▶ [What you are asked to do]: The line containing "Local Open Scope list_scope." marks the end: restate word for word every line from the first line of the entries below through that one.

▶ [Exercise input]:

(** * The cuML benchmark notebook: result records, tagging and aggregation

    A shallow embedding of the code cells of [cuml_benchmarks.ipynb]
    ([enrich_result], [execute_benchmark], the conversion to a data frame,
    [chart_single_algo_speedup], [chart_all_algo_speedup], the CSV export)
    and of the comparison cell of [kmeans_mnmg_demo.ipynb].

    Python objects live in a store: a result record is a [dict] object
    reached through a reference, so that in-place mutation and aliasing are
    visible.  The benchmark runner ([cuml.benchmark.runners]) and
    [algorithm_by_name] belong to cuML, not to the notebook: they are
    parameters of the development. *)

From Stdlib Require Import ZArith Floats String List.
From stdpp Require Import gmap strings list sorting.

Local Open Scope string_scope.
Local Open Scope Z_scope.
Local Open Scope list_scope.

(** ** Python values and dictionaries *)

Module Py.

(** The scalar values a result record holds. *)
Inductive value :=
  | VInt (z : Z)
  | VFloat (f : float)
  | VStr (s : string).

#[global] Instance float_eq_dec : EqDecision float.
Proof.
  intros x y. destruct (PrimFloat.Leibniz.eqb x y) eqn:E.
  - left. apply FloatAxioms.Leibniz.eqb_spec, E.
  - right. intros H. apply FloatAxioms.Leibniz.eqb_spec in H. congruence.
Defined.

#[global] Instance value_eq_dec : EqDecision value.
Proof.
  intros [z1|f1|s1] [z2|f2|s2];
    try (right; discriminate).
  - destruct (decide (z1 = z2)) as [E|N];
      [left; exact (f_equal VInt E) | right; congruence].
  - destruct (decide (f1 = f2)) as [E|N];
      [left; exact (f_equal VFloat E) | right; congruence].
  - destruct (decide (s1 = s2)) as [E|N];
      [left; exact (f_equal VStr E) | right; congruence].
Defined.

(** A [dict]: keys in insertion order, each key once. *)
Definition pydict := list (string * value).

#[global] Instance pydict_eq_dec : EqDecision pydict.
Proof. unfold pydict. apply _. Defined.

(** [d[k]] as a lookup that may find nothing. *)
Fixpoint dict_get (k : string) (d : pydict) : option value :=
  match d with
  | [] => None
  | (k', v) :: d' => if decide (k' = k) then Some v else dict_get k d'
  end.

(** [d[k] = v]: an existing key keeps its position, a new key goes last. *)
Fixpoint dict_set (k : string) (v : value) (d : pydict) : pydict :=
  match d with
  | [] => [(k, v)]
  | (k', v') :: d' =>
      if decide (k' = k) then (k, v) :: d' else (k', v') :: dict_set k v d'
  end.

Definition dict_keys (d : pydict) : list string := d.*1.

(** Exceptions, by class; [External] stands for whatever a library raises. *)
Inductive exn :=
  | AttributeError (name : string)
  | KeyError (key : string)
  | ValueError (msg : string)
  | TypeError (msg : string)
  | External (code : nat).

(** The result of a call: a value or a raised exception. *)
Inductive outcome (A : Type) :=
  | Return (a : A)
  | Raise (e : exn).
Arguments Return {A} a.
Arguments Raise {A} e.

End Py.
Export Py.

(** ** The object store and the notebook session *)

(** References to [dict] objects. *)
Abbreviation ref := nat (only parsing).
Abbreviation store := (gmap nat pydict) (only parsing).

(** The session: the store of result records and the global list
    [benchmark_results], a list of references. *)
Record session := Session {
  heap : store;
  benchmark_results : list ref
}.

(** [result[k] = v] on the object behind [l].  A reference a Python
    program holds always denotes an object; on a reference that denotes
    none the store is left as it is. *)
Definition setitem (l : ref) (k : string) (v : value) (h : store) : store :=
  alter (dict_set k v) l h.

(** A notebook computation: it runs in a session and returns or raises. *)
Definition M (A : Type) : Type := session → session * outcome A.

#[global] Instance M_ret : MRet M := λ A a st, (st, Return a).
#[global] Instance M_bind : MBind M := λ A B f m st,
  match m st with
  | (st', Return a) => f a st'
  | (st', Raise e) => (st', Raise e)
  end.
Definition lift {A} (o : outcome A) : M A := λ st, (st, o).

(** A call that works on the store only. *)
Definition on_heap {A} (f : store → store * A) : M A :=
  λ st, let '(h, a) := f (heap st) in
        (Session h (benchmark_results st), Return a).
Definition try_on_heap {A} (f : store → store * outcome A) : M A :=
  λ st, let '(h, o) := f (heap st) in (Session h (benchmark_results st), o).

(** [benchmark_results.extend(ls)] *)
Definition extend_results (ls : list ref) : M unit :=
  λ st, (Session (heap st) (benchmark_results st ++ ls), Return tt).

(** ** The runner and the two functions of the notebook *)

Section Notebook.
(** What [algorithm_by_name] returns, and the keyword arguments passed on. *)
Context {AlgoPair Kwargs : Type}.
Variable algorithm_by_name : string → outcome AlgoPair.

(** A [SpeedupComparisonRunner] as the notebook uses it: two attributes
    and the method [run], which returns references to result records. *)
Record Runner := {
  dataset_name : value;
  input_type : value;
  run : AlgoPair → bool → bool → Kwargs → store → store * outcome (list ref)
}.

(** [enrich_result(algorithm, runner, result)] *)
Definition enrich_result (algorithm : string) (runner : Runner) (result : ref)
    (h : store) : store * ref :=
  let h := setitem result "algo" (VStr algorithm) h in
  let h := setitem result "dataset_name" (dataset_name runner) h in
  let h := setitem result "input_type" (input_type runner) h in
  (h, result).

(** The three assignments of [enrich_result], on the dictionary itself. *)
Definition tag (algorithm : string) (runner : Runner) (d : pydict) : pydict :=
  dict_set "input_type" (input_type runner)
    (dict_set "dataset_name" (dataset_name runner)
       (dict_set "algo" (VStr algorithm) d)).

(** The keys [enrich_result] assigns. *)
Definition is_tag (k : string) : Prop :=
  k = "algo" ∨ k = "dataset_name" ∨ k = "input_type".

(** [[enrich_result(algorithm, runner, result) for result in results]] *)
Fixpoint enrich_all (algorithm : string) (runner : Runner) (results : list ref)
    (h : store) : store * list ref :=
  match results with
  | [] => (h, [])
  | result :: rest =>
      let '(h1, r) := enrich_result algorithm runner result h in
      let '(h2, rs) := enrich_all algorithm runner rest h1 in
      (h2, r :: rs)
  end.

(** The defaults of [verbose] and [run_cpu]. *)
Definition VERBOSE : bool := true.
Definition RUN_CPU : bool := true.

(** [execute_benchmark(algorithm, runner, verbose, run_cpu, **kwargs)] *)
Definition execute_benchmark (algorithm : string) (runner : Runner)
    (verbose run_cpu : bool) (kwargs : Kwargs) : M unit :=
  pair ← lift (algorithm_by_name algorithm);
  results ← try_on_heap (run runner pair verbose run_cpu kwargs);
  results ← on_heap (enrich_all algorithm runner results);
  extend_results results.

(** *** What the notebook relies on from a runner

    [run] builds its result records itself: the references it returns
    denote records of the store it leaves ([returns_live]), records that
    did not exist before the call ([returns_fresh]), and the call changes
    no record that existed ([keeps_store]). *)
Definition returns_live (runner : Runner) : Prop :=
  ∀ pair verbose run_cpu kwargs h h' ls,
    run runner pair verbose run_cpu kwargs h = (h', Return ls) →
    Forall (λ l, is_Some (h' !! l)) ls.

Definition returns_fresh (runner : Runner) : Prop :=
  ∀ pair verbose run_cpu kwargs h h' ls,
    run runner pair verbose run_cpu kwargs h = (h', Return ls) →
    Forall (λ l, h !! l = None) ls.

Definition keeps_store (runner : Runner) : Prop :=
  ∀ pair verbose run_cpu kwargs h h' o,
    run runner pair verbose run_cpu kwargs h = (h', o) →
    ∀ l d, h !! l = Some d → h' !! l = Some d.

Record well_behaved (runner : Runner) : Prop := {
  wb_live : returns_live runner;
  wb_fresh : returns_fresh runner;
  wb_keeps : keeps_store runner
}.

(** One benchmark cell: a call of [execute_benchmark]. *)
Record call := Call {
  c_algorithm : string;
  c_runner : Runner;
  c_verbose : bool;
  c_run_cpu : bool;
  c_kwargs : Kwargs
}.

Definition exec (c : call) : M unit :=
  execute_benchmark (c_algorithm c) (c_runner c) (c_verbose c) (c_run_cpu c)
    (c_kwargs c).

(** The benchmark cells of a session, run one after another; a cell that
    raises stops itself only, the session goes on with the next cell. *)
Fixpoint run_cells (cs : list call) (st : session) : session :=
  match cs with
  | [] => st
  | c :: cs' => run_cells cs' (exec c st).1
  end.

End Notebook.

(** Every accumulated reference denotes a record. *)
Definition results_live (st : session) : Prop :=
  Forall (λ l, is_Some (heap st !! l)) (benchmark_results st).

(** A record that carries the three tags. *)
Definition has_tags (d : pydict) : Prop :=
  is_Some (dict_get "algo" d) ∧ is_Some (dict_get "dataset_name" d) ∧
  is_Some (dict_get "input_type" d).

(** The session a notebook starts in: [benchmark_results = []]. *)
Definition initial : session := Session ∅ [].

(** The records the accumulated references denote, in sequence order. *)
Definition records (st : session) : list pydict :=
  omap (λ l, heap st !! l) (benchmark_results st).

(** ** Data frames (the part of pandas the notebook calls)

    pandas is a library the notebook imports; the functions below follow
    its documented behaviour.  A frame is a list of column labels and a
    list of rows; a cell the record did not have is missing ([None],
    pandas' NaN).  Conversion of column types is not modelled: a cell keeps
    the value of the record. *)

Module Pandas.

Record DataFrame := {
  columns : list string;
  rows : list pydict
}.
(** The level an undriven input reads with a weak pull. *)
Definition idle_level (p : pad_type) : bool :=
  match p with
  | GPIO_PIN_TYPE_STD_WPU => true
  | GPIO_PIN_TYPE_STD_WPD => false
  end.

(** The edge a pin makes when its level goes from [before] to [after]. *)
Definition edge_between (before after : bool) : option int_edge :=
  match before, after with
  | false, true => Some GPIO_RISING_EDGE
  | true, false => Some GPIO_FALLING_EDGE
  | _, _ => None
  end.

(** All ten payload constants of the protocol. *)
Definition all_payloads : list (list Z) :=
  [Hard_Killed; Soft_Killed; Hard_UnKilled; Soft_UnKilled;
   Go_Asserted; Go_UnAsserted;
   Hard_Killed_CMD; Soft_Killed_CMD; Hard_UnKilled_CMD; Soft_UnKilled_CMD].

End Reading.

Export Reading.

(** * Properties *)

(** ** Generic facts about traces and the board *)

(** A trace without PWM output switch leaves the PWM output as it was. *)
Lemma run_keeps_pwm_output (t : trace) :
  forallb (fun a => negb (is_pwm_output_switch a)) t = true ->
  forall b, pwm_output (run t b) = pwm_output b.
Proof.
  induction t as [|a t IH]; simpl; intros H b; [reflexivity|].
  apply andb_true_iff in H. destruct H as [Ha Ht].
  unfold run in *. simpl. rewrite (IH Ht).
  destruct a as [| | | | | |  |m]; simpl in *; try reflexivity; try discriminate.
  destruct m; simpl in *; try reflexivity; discriminate.
Qed.

(** A trace without GPIO interrupt call leaves the interrupt configuration
    as it was. *)
Lemma run_keeps_gpio_int (t : trace) :
  forallb (fun a => negb (is_gpio_int_config a)) t = true ->
  forall b, gpio_int (run t b) = gpio_int b.
Proof.
  induction t as [|a t IH]; simpl; intros H b; [reflexivity|].
  apply andb_true_iff in H. destruct H as [Ha Ht].
  unfold run in *. simpl. rewrite (IH Ht).
  destruct a as [| | | | | |  |m]; simpl in *; try reflexivity; try discriminate.
  destruct m; reflexivity.
Qed.

(** ** Kill sequences *)

Section KillSequences.

Context {cfg : config}.

(** The eight stop pulses, one per thruster, each with the stop width of the
    thruster's generator. *)
Lemma stop_all_thrust_pulses :
  TKB_StopAllThrust =
  [ PWMPulseWidthSet TKB_PWM_BASE TKB_PWM_FHL_PIN (PWM_STOP_PER TKB_PWM_BASE TKB_FH_PWM_GEN);
    PWMPulseWidthSet TKB_PWM_BASE TKB_PWM_FHR_PIN (PWM_STOP_PER TKB_PWM_BASE TKB_FH_PWM_GEN);
    PWMPulseWidthSet TKB_PWM_BASE TKB_PWM_FVL_PIN (PWM_STOP_PER TKB_PWM_BASE TKB_FV_PWM_GEN);
    PWMPulseWidthSet TKB_PWM_BASE TKB_PWM_FVR_PIN (PWM_STOP_PER TKB_PWM_BASE TKB_FV_PWM_GEN);
    PWMPulseWidthSet TKB_PWM_BASE TKB_PWM_BHL_PIN (PWM_STOP_PER TKB_PWM_BASE TKB_BH_PWM_GEN);
    PWMPulseWidthSet TKB_PWM_BASE TKB_PWM_BHR_PIN (PWM_STOP_PER TKB_PWM_BASE TKB_BH_PWM_GEN);
    PWMPulseWidthSet TKB_PWM_BASE TKB_PWM_BVL_PIN (PWM_STOP_PER TKB_PWM_BASE TKB_BV_PWM_GEN);
    PWMPulseWidthSet TKB_PWM_BASE TKB_PWM_BVR_PIN (PWM_STOP_PER TKB_PWM_BASE TKB_BV_PWM_GEN) ].
Proof. reflexivity. Qed.

Lemma soft_kill_no_pwm_switch :
  forallb (fun a => negb (is_pwm_output_switch a)) TKB_SoftKill = true.
Proof. reflexivity. Qed.

(** C1 (as amended).  The hard kill performs, in this order: the stop pulse
    on all eight thrusters, thruster power cut, the soft-killed status frame,
    the hard-killed status frame, five one-second delays, and main power cut
    as its last action.  Whatever the board was before, main and thruster
    power are off afterwards and the state read off the board is hard
    killed.  Actions that switch the PWM output are left out of the
    comparison. *)
Theorem hard_kill_sequence (b : board) :
  filter (fun a => negb (is_pwm_output_switch a)) TKB_HardKill =
    TKB_StopAllThrust
    ++ [Macro KILL_THRUSTERS]
    ++ MIL_CANSimpleTX TKB_CANID Soft_Killed C_KILL_LEN TKB_CAN_BASE
    ++ MIL_CANSimpleTX TKB_CANID Hard_Killed C_KILL_LEN TKB_CAN_BASE
    ++ for_count 5 [Macro SEC_1_DELAY]
    ++ [Macro KILL_MAIN]
  /\ last TKB_HardKill (Macro SEC_1_DELAY) = Macro KILL_MAIN
  /\ main_power (run TKB_HardKill b) = false
  /\ thruster_power (run TKB_HardKill b) = false
  /\ kill_state_of (run TKB_HardKill b) = HardKilled.
Proof.
  repeat split; reflexivity.
Qed.

(** C2.  The soft kill is exactly: the eight stop pulses, thruster power
    cut, the soft-killed status frame.  None of its actions switches the PWM
    output, so the output is after the soft kill what it was before; on a
    running board it stays enabled. *)
Theorem soft_kill_leaves_pwm_output (b : board) :
  TKB_SoftKill =
    TKB_StopAllThrust
    ++ [Macro KILL_THRUSTERS]
    ++ MIL_CANSimpleTX TKB_CANID Soft_Killed C_KILL_LEN TKB_CAN_BASE
  /\ filter is_pwm_output_switch TKB_SoftKill = []
  /\ pwm_output (run TKB_SoftKill b) = pwm_output b
  /\ pwm_output (run TKB_SoftKill running_board) = true.
Proof.
  split; [reflexivity|]. split; [reflexivity|]. split.
  - apply run_keeps_pwm_output. exact soft_kill_no_pwm_switch.
  - reflexivity.
Qed.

▶ [Task result]:
(** * The cuML benchmark notebook: result records, tagging and aggregation

    A shallow embedding of the code cells of [cuml_benchmarks.ipynb]
    ([enrich_result], [execute_benchmark], the conversion to a data frame,
    [chart_single_algo_speedup], [chart_all_algo_speedup], the CSV export)
    and of the comparison cell of [kmeans_mnmg_demo.ipynb].

    Python objects live in a store: a result record is a [dict] object
    reached through a reference, so that in-place mutation and aliasing are
    visible.  The benchmark runner ([cuml.benchmark.runners]) and
    [algorithm_by_name] belong to cuML, not to the notebook: they are
    parameters of the development. *)

From Stdlib Require Import ZArith Floats String List.
From stdpp Require Import gmap strings list sorting.

Local Open Scope string_scope.
Local Open Scope Z_scope.
Local Open Scope list_scope.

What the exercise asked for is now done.